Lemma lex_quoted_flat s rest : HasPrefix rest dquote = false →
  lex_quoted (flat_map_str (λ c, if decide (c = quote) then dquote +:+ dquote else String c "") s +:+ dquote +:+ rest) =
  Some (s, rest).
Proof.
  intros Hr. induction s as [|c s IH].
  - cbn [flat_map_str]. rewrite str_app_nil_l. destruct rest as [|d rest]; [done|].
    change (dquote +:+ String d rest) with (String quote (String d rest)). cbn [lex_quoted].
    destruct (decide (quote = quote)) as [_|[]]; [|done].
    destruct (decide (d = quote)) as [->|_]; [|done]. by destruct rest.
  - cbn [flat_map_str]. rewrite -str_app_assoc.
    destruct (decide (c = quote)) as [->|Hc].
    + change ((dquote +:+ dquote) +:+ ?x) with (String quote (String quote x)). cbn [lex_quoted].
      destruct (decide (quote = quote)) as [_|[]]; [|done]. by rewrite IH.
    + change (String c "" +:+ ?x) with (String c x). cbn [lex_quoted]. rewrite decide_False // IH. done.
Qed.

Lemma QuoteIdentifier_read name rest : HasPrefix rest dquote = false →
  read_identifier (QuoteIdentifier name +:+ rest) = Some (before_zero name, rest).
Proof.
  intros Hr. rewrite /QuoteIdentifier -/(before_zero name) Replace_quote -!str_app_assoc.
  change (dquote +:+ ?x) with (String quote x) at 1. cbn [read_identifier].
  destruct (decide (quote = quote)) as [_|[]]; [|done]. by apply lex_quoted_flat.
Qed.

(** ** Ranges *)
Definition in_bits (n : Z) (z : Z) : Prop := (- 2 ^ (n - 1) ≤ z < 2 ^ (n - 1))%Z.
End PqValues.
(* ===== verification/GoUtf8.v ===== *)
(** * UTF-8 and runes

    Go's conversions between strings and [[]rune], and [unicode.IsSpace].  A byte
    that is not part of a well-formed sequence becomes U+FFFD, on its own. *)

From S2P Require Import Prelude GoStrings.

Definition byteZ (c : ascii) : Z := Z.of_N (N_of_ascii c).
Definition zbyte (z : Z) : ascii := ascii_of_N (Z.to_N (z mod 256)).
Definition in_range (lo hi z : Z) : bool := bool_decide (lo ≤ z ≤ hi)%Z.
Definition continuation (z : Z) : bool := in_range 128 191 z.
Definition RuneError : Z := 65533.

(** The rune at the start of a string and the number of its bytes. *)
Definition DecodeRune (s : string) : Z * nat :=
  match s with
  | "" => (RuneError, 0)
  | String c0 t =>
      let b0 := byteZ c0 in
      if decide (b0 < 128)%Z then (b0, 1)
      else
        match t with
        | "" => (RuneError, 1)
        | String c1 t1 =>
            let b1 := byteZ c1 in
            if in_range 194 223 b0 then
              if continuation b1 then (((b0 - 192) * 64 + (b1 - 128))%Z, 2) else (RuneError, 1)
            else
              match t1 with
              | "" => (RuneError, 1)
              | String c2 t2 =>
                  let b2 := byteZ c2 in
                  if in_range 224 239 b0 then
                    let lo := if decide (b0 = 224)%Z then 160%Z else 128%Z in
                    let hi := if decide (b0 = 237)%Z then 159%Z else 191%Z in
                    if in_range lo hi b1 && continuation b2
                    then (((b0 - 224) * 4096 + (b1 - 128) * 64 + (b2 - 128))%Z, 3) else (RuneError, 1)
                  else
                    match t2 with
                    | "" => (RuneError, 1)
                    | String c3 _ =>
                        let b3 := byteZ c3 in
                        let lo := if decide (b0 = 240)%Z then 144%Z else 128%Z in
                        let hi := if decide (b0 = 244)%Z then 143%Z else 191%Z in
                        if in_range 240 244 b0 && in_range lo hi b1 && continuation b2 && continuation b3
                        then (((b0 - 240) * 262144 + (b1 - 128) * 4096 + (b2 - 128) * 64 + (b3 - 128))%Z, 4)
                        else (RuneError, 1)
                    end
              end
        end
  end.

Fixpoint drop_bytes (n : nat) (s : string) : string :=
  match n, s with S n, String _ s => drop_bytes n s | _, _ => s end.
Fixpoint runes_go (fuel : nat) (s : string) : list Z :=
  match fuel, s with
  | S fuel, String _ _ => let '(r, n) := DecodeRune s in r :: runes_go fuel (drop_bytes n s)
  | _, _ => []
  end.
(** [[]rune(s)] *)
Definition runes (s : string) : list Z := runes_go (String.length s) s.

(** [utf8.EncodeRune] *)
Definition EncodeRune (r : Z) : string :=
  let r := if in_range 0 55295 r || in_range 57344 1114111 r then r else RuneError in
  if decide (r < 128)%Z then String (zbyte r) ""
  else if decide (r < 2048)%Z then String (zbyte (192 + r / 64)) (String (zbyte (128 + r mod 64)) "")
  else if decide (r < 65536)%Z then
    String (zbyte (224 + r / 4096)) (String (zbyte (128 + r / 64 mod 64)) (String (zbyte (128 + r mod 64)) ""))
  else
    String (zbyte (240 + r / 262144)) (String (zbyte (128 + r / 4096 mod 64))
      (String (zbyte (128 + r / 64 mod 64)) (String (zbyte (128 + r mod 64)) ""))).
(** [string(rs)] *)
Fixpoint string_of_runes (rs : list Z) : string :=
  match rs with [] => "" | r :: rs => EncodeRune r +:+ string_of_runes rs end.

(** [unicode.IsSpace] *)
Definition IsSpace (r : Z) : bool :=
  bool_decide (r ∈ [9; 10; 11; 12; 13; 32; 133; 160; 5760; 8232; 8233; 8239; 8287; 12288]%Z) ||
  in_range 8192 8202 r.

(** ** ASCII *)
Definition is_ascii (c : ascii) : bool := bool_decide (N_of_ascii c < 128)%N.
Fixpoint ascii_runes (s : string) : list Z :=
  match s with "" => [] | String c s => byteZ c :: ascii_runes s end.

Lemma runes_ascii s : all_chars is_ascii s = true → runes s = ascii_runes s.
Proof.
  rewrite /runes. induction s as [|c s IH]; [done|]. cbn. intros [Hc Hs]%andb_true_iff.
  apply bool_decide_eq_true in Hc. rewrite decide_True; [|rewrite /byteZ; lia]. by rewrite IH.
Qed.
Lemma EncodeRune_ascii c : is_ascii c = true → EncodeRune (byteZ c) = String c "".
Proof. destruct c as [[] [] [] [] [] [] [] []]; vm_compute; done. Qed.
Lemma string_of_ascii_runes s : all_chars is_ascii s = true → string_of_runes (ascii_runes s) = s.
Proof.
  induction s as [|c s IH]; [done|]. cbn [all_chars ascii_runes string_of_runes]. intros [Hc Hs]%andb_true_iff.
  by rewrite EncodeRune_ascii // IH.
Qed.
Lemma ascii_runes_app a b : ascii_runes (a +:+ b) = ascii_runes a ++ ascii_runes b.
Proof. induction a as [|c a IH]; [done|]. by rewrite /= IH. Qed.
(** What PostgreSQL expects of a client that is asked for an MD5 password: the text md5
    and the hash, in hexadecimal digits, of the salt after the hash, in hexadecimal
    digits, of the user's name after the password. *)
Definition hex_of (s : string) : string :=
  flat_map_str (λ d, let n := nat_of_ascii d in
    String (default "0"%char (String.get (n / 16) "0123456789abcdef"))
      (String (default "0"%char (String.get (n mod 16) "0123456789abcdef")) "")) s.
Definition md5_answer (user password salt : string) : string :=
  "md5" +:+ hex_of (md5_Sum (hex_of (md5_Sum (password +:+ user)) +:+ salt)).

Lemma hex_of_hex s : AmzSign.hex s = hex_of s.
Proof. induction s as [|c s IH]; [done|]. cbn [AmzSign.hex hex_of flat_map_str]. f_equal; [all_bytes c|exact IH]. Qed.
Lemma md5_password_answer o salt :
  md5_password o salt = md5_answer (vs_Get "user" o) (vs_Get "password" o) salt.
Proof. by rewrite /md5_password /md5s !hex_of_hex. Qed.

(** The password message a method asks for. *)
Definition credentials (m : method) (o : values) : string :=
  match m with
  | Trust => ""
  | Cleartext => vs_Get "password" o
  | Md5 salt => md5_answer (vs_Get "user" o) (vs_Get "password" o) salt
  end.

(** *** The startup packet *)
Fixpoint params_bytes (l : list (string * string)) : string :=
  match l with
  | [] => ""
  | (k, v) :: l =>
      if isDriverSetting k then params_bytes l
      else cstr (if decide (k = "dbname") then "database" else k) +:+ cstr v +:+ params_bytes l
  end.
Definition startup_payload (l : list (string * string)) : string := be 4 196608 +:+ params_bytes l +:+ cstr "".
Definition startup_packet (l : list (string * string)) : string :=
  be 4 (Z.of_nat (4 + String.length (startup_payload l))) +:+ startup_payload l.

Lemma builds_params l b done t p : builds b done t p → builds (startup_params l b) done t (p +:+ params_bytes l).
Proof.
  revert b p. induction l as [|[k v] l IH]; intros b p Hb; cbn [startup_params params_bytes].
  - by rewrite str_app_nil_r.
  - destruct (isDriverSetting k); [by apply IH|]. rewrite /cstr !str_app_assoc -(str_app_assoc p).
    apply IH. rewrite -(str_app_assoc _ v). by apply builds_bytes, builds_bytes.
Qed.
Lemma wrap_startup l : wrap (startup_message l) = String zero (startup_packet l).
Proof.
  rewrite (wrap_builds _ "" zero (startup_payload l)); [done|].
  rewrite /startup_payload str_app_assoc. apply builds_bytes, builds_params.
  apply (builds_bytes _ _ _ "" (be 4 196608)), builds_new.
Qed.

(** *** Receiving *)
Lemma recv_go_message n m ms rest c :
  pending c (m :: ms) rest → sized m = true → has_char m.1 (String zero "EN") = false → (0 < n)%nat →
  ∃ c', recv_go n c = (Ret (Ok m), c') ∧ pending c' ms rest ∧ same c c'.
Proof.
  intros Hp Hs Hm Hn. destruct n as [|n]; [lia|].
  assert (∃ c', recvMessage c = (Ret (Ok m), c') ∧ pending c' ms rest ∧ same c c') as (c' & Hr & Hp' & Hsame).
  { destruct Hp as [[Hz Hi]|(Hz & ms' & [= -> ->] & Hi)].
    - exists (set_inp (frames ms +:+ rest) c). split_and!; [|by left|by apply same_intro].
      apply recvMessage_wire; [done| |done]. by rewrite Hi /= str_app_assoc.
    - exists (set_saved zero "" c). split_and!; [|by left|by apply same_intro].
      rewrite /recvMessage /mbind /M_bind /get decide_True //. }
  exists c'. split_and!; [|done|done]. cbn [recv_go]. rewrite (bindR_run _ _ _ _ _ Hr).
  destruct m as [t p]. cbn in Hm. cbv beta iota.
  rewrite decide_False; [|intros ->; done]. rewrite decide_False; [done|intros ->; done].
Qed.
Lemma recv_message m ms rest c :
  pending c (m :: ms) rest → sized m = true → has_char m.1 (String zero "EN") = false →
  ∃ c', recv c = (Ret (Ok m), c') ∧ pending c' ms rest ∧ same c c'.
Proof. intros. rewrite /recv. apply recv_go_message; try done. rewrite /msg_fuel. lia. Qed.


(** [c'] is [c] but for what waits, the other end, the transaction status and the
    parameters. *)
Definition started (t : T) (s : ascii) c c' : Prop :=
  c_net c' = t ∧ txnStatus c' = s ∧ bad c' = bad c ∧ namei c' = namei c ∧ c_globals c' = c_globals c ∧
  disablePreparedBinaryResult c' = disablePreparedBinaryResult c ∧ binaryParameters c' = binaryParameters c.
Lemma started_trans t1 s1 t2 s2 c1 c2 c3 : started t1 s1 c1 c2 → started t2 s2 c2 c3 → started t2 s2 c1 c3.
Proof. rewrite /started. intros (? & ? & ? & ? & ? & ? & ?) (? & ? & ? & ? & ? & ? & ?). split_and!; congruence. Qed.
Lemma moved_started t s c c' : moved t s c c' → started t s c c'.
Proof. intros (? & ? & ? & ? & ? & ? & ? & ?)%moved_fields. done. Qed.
------------------------
Every line that holds the word "user" should be copied from the listing.

*Task result*
    digits, of the user's name after the password. *)
Definition md5_answer (user password salt : string) : string :=
  "md5" +:+ hex_of (md5_Sum (hex_of (md5_Sum (password +:+ user)) +:+ salt)).
  md5_password o salt = md5_answer (vs_Get "user" o) (vs_Get "password" o) salt.
  | Md5 salt => md5_answer (vs_Get "user" o) (vs_Get "password" o) salt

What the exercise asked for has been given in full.